(* ===== verification/Liveness.v ===== *)
(** * Progress of the game

    Every move and every jump comes down: a game that is only given time
    ([AdvanceClock] in any portions, as the game loop does with its frames) reaches a
    state in which nothing is in flight, as soon as the clock has passed the last
    arrival.  Built on the settlement of [RealTimeArbiter.v] and the game of
    [GameState.v]. *)

From S2P Require Import Prelude Piece BoardModel PathUtils PieceRules CollisionResolver MoveScheduler RealTimeArbiter GameState.
Open Scope Z_scope.

(** The flights of a game, as moves and jumps. *)
Definition in_flight (g : GameState) : list Flight := flights (scheduler_ (arbiter_ g)).

(** Given time only: the frames of the loop. *)
Definition wait_for (frames : list Z) : list GameAction := AdvanceClock <$> frames.
Definition total (frames : list Z) : Z := foldr Z.add 0 frames.

Lemma elem_of_flights s f : f ∈ flights s <->
  (exists m, m ∈ pending_moves_ s /\ f = move_flight m) \/
  (exists j, j ∈ active_jumps_ s /\ f = jump_flight j).
Proof. unfold flights. rewrite elem_of_app, !list_elem_of_fmap. naive_solver. Qed.

(** Time starts no flight, and ends those that are due. *)
Lemma add_clock_flights g ms : RulesOk (rules_ g) -> game_inv g ->
  - 2 ^ 61 <= clock_ms g + ms <= 2 ^ 61 ->
  add_clock g ms ⇓ (fun g' => forall f, f ∈ in_flight g' ->
    f ∈ in_flight g /\ clock_ms g + ms < fl_arrival f).
Proof.
  intros Hr Hg Hc. unfold add_clock, update_time, i64_add. unfold clock_ms in Hc.
  rewrite i64_checked_ok, bind_ok by (unfold fits_i64; lia). apply returns_bind.
  eapply returns_mono; [apply settle_pending_moves_settled; [done|apply Hg|unfold fits_i64; simpl; lia]|].
  intros [[a' b'] go'] (_ & _ & Hclk & (Hqm & Hqj & _) & Hsub & Hj). apply returns_ok.
  simpl in *. intros f. unfold in_flight, clock_ms. rewrite !elem_of_flights. simpl. rewrite Hclk in *.
  intros [(m & Hm & ->)|(j & Hjm & ->)]; simpl.
  - split; [left; eauto|]. by apply Hqm.
  - split; [|by apply Hqj]. rewrite Hj in Hjm. apply list_elem_of_filter in Hjm as [_ Hjm]. right. eauto.
Qed.

Lemma wait_flights frames g : RulesOk (rules_ g) -> game_inv g -> Forall (fun ms => 0 <= ms) frames ->
  clock_ms g + total frames <= 2 ^ 61 ->
  run (wait_for frames) g ⇓ (fun g' => game_inv g' /\ clock_ms g' = clock_ms g + total frames /\
    forall f, f ∈ in_flight g' -> f ∈ in_flight g /\
      (frames <> [] -> clock_ms g + total frames < fl_arrival f)).
Proof.
  unfold run. intros Hr Hg Hf. revert g Hr Hg.
  induction Hf as [|ms frames Hms Hf IH]; intros g Hr Hg Hb; simpl.
  { split_and!; [done|lia|]. intros f Hin. split; [done|]. done. }
  assert (0 <= total frames) as Ht.
  { clear -Hf. induction Hf; simpl; lia. }
  simpl in Hb. pose proof (gi_clock g Hg). apply returns_bind.
  pose proof (add_clock_inv g Hg ms ltac:(lia)) as Hi.
  pose proof (add_clock_flights g ms Hr Hg ltac:(lia)) as Hfl.
  destruct (add_clock g ms) as [g1|]; [|done]. simpl in Hi, Hfl |- *.
  destruct Hi as (Hg1 & Hev & _ & Hc1).
  eapply returns_mono; [apply IH; [by rewrite (ge_rules _ _ Hev)|done|rewrite Hc1; lia]|].
  intros g2 (Hg2 & Hc2 & Hin2). split_and!; [done|lia|]. intros f Hf2.
  destruct (Hin2 f Hf2) as [Hf1 Hlt]. destruct (Hfl f Hf1) as [Hf0 Hlt1]. split; [done|]. intros _.
  destruct frames as [|m frames]; [simpl; lia|]. specialize (Hlt ltac:(done)). lia.
Qed.

(** C20: every flight comes down.  Give a game time, in any non-negative portions, until
    the clock reaches the last arrival: it returns without a fault in a state with no
    move and no jump in flight, where each piece is captured or stands on its own cell. *)
Theorem flights_come_down (g : GameState) (frames : list Z) (Hr : RulesOk (rules_ g))
    (Hg : game_inv g) (Hf : Forall (fun ms => 0 <= ms) frames) (Hne : frames <> [])
    (Hb : clock_ms g + total frames <= 2 ^ 61)
    (Hlast : forall f, f ∈ in_flight g -> fl_arrival f <= clock_ms g + total frames) :
  run (wait_for frames) g ⇓ (fun g' => in_flight g' = [] /\
    forall id p, find_piece_by_id (board_ g') id = Some p ->
      p_state p = Captured \/
      p_state p = Idle /\ occupant (board_ g') (pos_row (p_cell p)) (pos_col (p_cell p)) = Some p).
Proof.
  eapply returns_mono; [by apply wait_flights|]. intros g' (Hg' & _ & Hin).
  assert (in_flight g' = []) as Hnil.
  { destruct (in_flight g') as [|f l]; [done|].
    destruct (Hin f (list_elem_of_here _ _)) as [H1 H2]. specialize (H2 Hne). specialize (Hlast f H1). lia. }
  split; [done|]. pose proof (gi_flights g' Hg') as [Hwf _ _ Hall]. intros id p Hp.
  destruct (p_state p) eqn:E; [right|exfalso|by left].
  - split; [done|]. unfold occupant. by rewrite (oc_idle _ (proj2 Hwf) id p Hp E).
  - specialize (Hall id p Hp E). unfold in_flight in Hnil. rewrite Hnil in Hall. by apply not_elem_of_nil in Hall.
Qed.

(** The black king of the sample game, in a jump. *)
Definition jumping_king : Piece := mkPiece 1 Black King (mkPosition 0 0) Idle.
Definition airborne_game : GameState := airborne sample_game jumping_king (0, 0).

Lemma airborne_game_inv : game_inv airborne_game.
Proof.
  apply airborne_inv; [apply standard_ok|apply sample_game_inv|]. split.
  - vm_compute. reflexivity.
  - intros (m & Hm & _). by apply not_elem_of_nil in Hm.
  - intros (j & Hj & _). by apply not_elem_of_nil in Hj.
  - intros (rest & Hrest & _). vm_compute in Hrest. discriminate Hrest.
Qed.

Lemma flights_come_down_witness :
  run (wait_for [600; 600]) airborne_game ⇓ (fun g' => in_flight g' = [] /\
    forall id p, find_piece_by_id (board_ g') id = Some p ->
      p_state p = Captured \/
      p_state p = Idle /\ occupant (board_ g') (pos_row (p_cell p)) (pos_col (p_cell p)) = Some p).
Proof.
  apply (flights_come_down airborne_game [600; 600]).
  - apply standard_ok.
  - apply airborne_game_inv.
  - repeat constructor; lia.
  - done.
  - vm_compute. discriminate.
  - intros f. unfold in_flight, airborne_game, airborne. cbn [set_board_arbiter arbiter_ with_scheduler scheduler_].
    change (flights _) with [jump_flight (mkJump 1 Black King (0, 0) 0 1000)].
    rewrite list_elem_of_singleton. intros ->. vm_compute. discriminate.
Defined.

[WHAT YOU ARE ASKED TO DO]: In the answer, each line of the data must appear exactly as written.

[ANSWER AREA]:
(* ===== verification/Liveness.v ===== *)
(** * Progress of the game

    Every move and every jump comes down: a game that is only given time
    ([AdvanceClock] in any portions, as the game loop does with its frames) reaches a
    state in which nothing is in flight, as soon as the clock has passed the last
    arrival.  Built on the settlement of [RealTimeArbiter.v] and the game of
    [GameState.v]. *)

From S2P Require Import Prelude Piece BoardModel PathUtils PieceRules CollisionResolver MoveScheduler RealTimeArbiter GameState.
Open Scope Z_scope.

(** The flights of a game, as moves and jumps. *)
Definition in_flight (g : GameState) : list Flight := flights (scheduler_ (arbiter_ g)).

(** Given time only: the frames of the loop. *)
Definition wait_for (frames : list Z) : list GameAction := AdvanceClock <$> frames.
Definition total (frames : list Z) : Z := foldr Z.add 0 frames.

Lemma elem_of_flights s f : f ∈ flights s <->
  (exists m, m ∈ pending_moves_ s /\ f = move_flight m) \/
  (exists j, j ∈ active_jumps_ s /\ f = jump_flight j).
Proof. unfold flights. rewrite elem_of_app, !list_elem_of_fmap. naive_solver. Qed.

(** Time starts no flight, and ends those that are due. *)
Lemma add_clock_flights g ms : RulesOk (rules_ g) -> game_inv g ->
  - 2 ^ 61 <= clock_ms g + ms <= 2 ^ 61 ->
  add_clock g ms ⇓ (fun g' => forall f, f ∈ in_flight g' ->
    f ∈ in_flight g /\ clock_ms g + ms < fl_arrival f).
Proof.
  intros Hr Hg Hc. unfold add_clock, update_time, i64_add. unfold clock_ms in Hc.
  rewrite i64_checked_ok, bind_ok by (unfold fits_i64; lia). apply returns_bind.
  eapply returns_mono; [apply settle_pending_moves_settled; [done|apply Hg|unfold fits_i64; simpl; lia]|].
  intros [[a' b'] go'] (_ & _ & Hclk & (Hqm & Hqj & _) & Hsub & Hj). apply returns_ok.
  simpl in *. intros f. unfold in_flight, clock_ms. rewrite !elem_of_flights. simpl. rewrite Hclk in *.
  intros [(m & Hm & ->)|(j & Hjm & ->)]; simpl.
  - split; [left; eauto|]. by apply Hqm.
  - split; [|by apply Hqj]. rewrite Hj in Hjm. apply list_elem_of_filter in Hjm as [_ Hjm]. right. eauto.
Qed.

Lemma wait_flights frames g : RulesOk (rules_ g) -> game_inv g -> Forall (fun ms => 0 <= ms) frames ->
  clock_ms g + total frames <= 2 ^ 61 ->
  run (wait_for frames) g ⇓ (fun g' => game_inv g' /\ clock_ms g' = clock_ms g + total frames /\
    forall f, f ∈ in_flight g' -> f ∈ in_flight g /\
      (frames <> [] -> clock_ms g + total frames < fl_arrival f)).
Proof.
  unfold run. intros Hr Hg Hf. revert g Hr Hg.
  induction Hf as [|ms frames Hms Hf IH]; intros g Hr Hg Hb; simpl.
  { split_and!; [done|lia|]. intros f Hin. split; [done|]. done. }
  assert (0 <= total frames) as Ht.
  { clear -Hf. induction Hf; simpl; lia. }
  simpl in Hb. pose proof (gi_clock g Hg). apply returns_bind.
  pose proof (add_clock_inv g Hg ms ltac:(lia)) as Hi.
  pose proof (add_clock_flights g ms Hr Hg ltac:(lia)) as Hfl.
  destruct (add_clock g ms) as [g1|]; [|done]. simpl in Hi, Hfl |- *.
  destruct Hi as (Hg1 & Hev & _ & Hc1).
  eapply returns_mono; [apply IH; [by rewrite (ge_rules _ _ Hev)|done|rewrite Hc1; lia]|].
  intros g2 (Hg2 & Hc2 & Hin2). split_and!; [done|lia|]. intros f Hf2.
  destruct (Hin2 f Hf2) as [Hf1 Hlt]. destruct (Hfl f Hf1) as [Hf0 Hlt1]. split; [done|]. intros _.
  destruct frames as [|m frames]; [simpl; lia|]. specialize (Hlt ltac:(done)). lia.
Qed.

(** C20: every flight comes down.  Give a game time, in any non-negative portions, until
    the clock reaches the last arrival: it returns without a fault in a state with no
    move and no jump in flight, where each piece is captured or stands on its own cell. *)
Theorem flights_come_down (g : GameState) (frames : list Z) (Hr : RulesOk (rules_ g))
    (Hg : game_inv g) (Hf : Forall (fun ms => 0 <= ms) frames) (Hne : frames <> [])
    (Hb : clock_ms g + total frames <= 2 ^ 61)
    (Hlast : forall f, f ∈ in_flight g -> fl_arrival f <= clock_ms g + total frames) :
  run (wait_for frames) g ⇓ (fun g' => in_flight g' = [] /\
    forall id p, find_piece_by_id (board_ g') id = Some p ->
      p_state p = Captured \/
      p_state p = Idle /\ occupant (board_ g') (pos_row (p_cell p)) (pos_col (p_cell p)) = Some p).
Proof.
  eapply returns_mono; [by apply wait_flights|]. intros g' (Hg' & _ & Hin).
  assert (in_flight g' = []) as Hnil.
  { destruct (in_flight g') as [|f l]; [done|].
    destruct (Hin f (list_elem_of_here _ _)) as [H1 H2]. specialize (H2 Hne). specialize (Hlast f H1). lia. }
  split; [done|]. pose proof (gi_flights g' Hg') as [Hwf _ _ Hall]. intros id p Hp.
  destruct (p_state p) eqn:E; [right|exfalso|by left].
  - split; [done|]. unfold occupant. by rewrite (oc_idle _ (proj2 Hwf) id p Hp E).
  - specialize (Hall id p Hp E). unfold in_flight in Hnil. rewrite Hnil in Hall. by apply not_elem_of_nil in Hall.
Qed.

(** The black king of the sample game, in a jump. *)
Definition jumping_king : Piece := mkPiece 1 Black King (mkPosition 0 0) Idle.
Definition airborne_game : GameState := airborne sample_game jumping_king (0, 0).

Lemma airborne_game_inv : game_inv airborne_game.
Proof.
  apply airborne_inv; [apply standard_ok|apply sample_game_inv|]. split.
  - vm_compute. reflexivity.
  - intros (m & Hm & _). by apply not_elem_of_nil in Hm.
  - intros (j & Hj & _). by apply not_elem_of_nil in Hj.
  - intros (rest & Hrest & _). vm_compute in Hrest. discriminate Hrest.
Qed.

Lemma flights_come_down_witness :
  run (wait_for [600; 600]) airborne_game ⇓ (fun g' => in_flight g' = [] /\
    forall id p, find_piece_by_id (board_ g') id = Some p ->
      p_state p = Captured \/
      p_state p = Idle /\ occupant (board_ g') (pos_row (p_cell p)) (pos_col (p_cell p)) = Some p).
Proof.
  apply (flights_come_down airborne_game [600; 600]).
  - apply standard_ok.
  - apply airborne_game_inv.
  - repeat constructor; lia.
  - done.
  - vm_compute. discriminate.
  - intros f. unfold in_flight, airborne_game, airborne. cbn [set_board_arbiter arbiter_ with_scheduler scheduler_].
    change (flights _) with [jump_flight (mkJump 1 Black King (0, 0) 0 1000)].
    rewrite list_elem_of_singleton. intros ->. vm_compute. discriminate.
Defined.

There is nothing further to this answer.